Meetings between Somalia's traditional government and opposition groups are to begin this week to discuss details of a peace agreement worked out in June.

In a statement Wednesday, the United Nations Political Office for Somalia (UNPOS) said the security and political committees will meet in Djibouti Saturday, August 16 to begin three days of talks. The office says the decision on timing was made after consultations with the government and the opposition alliance.

Both the Somali government and the opposition Alliance for the Re-liberation of Somalia will send delegates to the meetings.

The U.N. says Special Representative for Somalia, Ahmedou Ould-Abdallah, welcomed the development and invited members of the international community to show their support for the Somali peace process by attending.

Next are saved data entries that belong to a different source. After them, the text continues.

(* ===== verification/Classifier.v ===== *)
(** * [CGCClass]: the graph classifier (lines 172-274 of [graph_neural_network.py])

    The model holds an optional edge encoder (two [Linear]s, present when
    [MODEL_EDGE_DIM != 0]), [n_layers] [MYGNN] layers with batch norm, and
    the head [linear1], [bn2], [linear2].  [forward] encodes the edge
    attributes, runs the layers in order (each may update its batch
    norm), max-pools the nodes of each graph, applies dropout, [relu] of
    [linear1], [bn2] and [linear2], raises [RuntimeError] when the mean of
    [linear2.weight] is NaN, and squashes every logit with [sigmoid].
    Every [Linear] raises [RuntimeError] on rows of another width than
    its [in_features]; a layer's [out += x] raises after its batch norm
    has updated its statistics, and the layer is stored as left.

    The model is an object mutated in place and torch's random generator
    is global state, so [forward] runs in [pyst (CGCClass * G)] (see
    [Prelude]): a batch norm updated before an exception stays updated.
    The generator is the [RandomSource] interface of [Tensor]. *)

From Stdlib Require Import Reals Lra.
From S2P Require Import Prelude Num Tensor MYGNN.

(** The [model_params] dictionary read by [__init__] (lines 175-182). *)
Record model_params := mkParams {
  MODEL_FEAT_SIZE : nat;
  MODEL_LAYERS : nat;
  MODEL_DROPOUT_RATE : R;
  MODEL_EDGE_DENSE_NEURONS : nat;
  MODEL_EDGE_NEURONS : nat;
  MODEL_DENSE_NEURONS : nat;
  MODEL_EDGE_DIM : nat;
  MODEL_OUT_CHANNELS : nat }.

(** The attributes of a [CGCClass]; [edge_encoder] holds
    [(linear_edge1, linear_edge2)] when [edge_flag == 1]. *)
Record CGCClass := mkCGC {
  n_layers : nat;
  dropout_rate : R;
  edge_encoder : option (Linear * Linear);
  edge_dim : nat;
  gnn_layers : list MYGNN;
  linear1 : Linear;
  bn2 : BatchNorm1d;
  linear2 : Linear;
  training : bool }.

The U.N. says expected attendees include Somali Prime Minister Nur Hassan Hussein, opposition leaders, Sheikh Sharif Sheikh Ahmed and Sharif Hassan Sheikh Adan and representatives of the United States, the European Union, the African Union, the League of Arab States and the Organization of Islamic Conference.

Ould-Abdallah is calling on the Somali parliament to suspend its work, from August 15-20 to allow its members to attend the meetings.

Somalia has not had a stable government since 1991. Fighting between government forces and insurgents has killed thousands of Somalis and displaced more than a million others.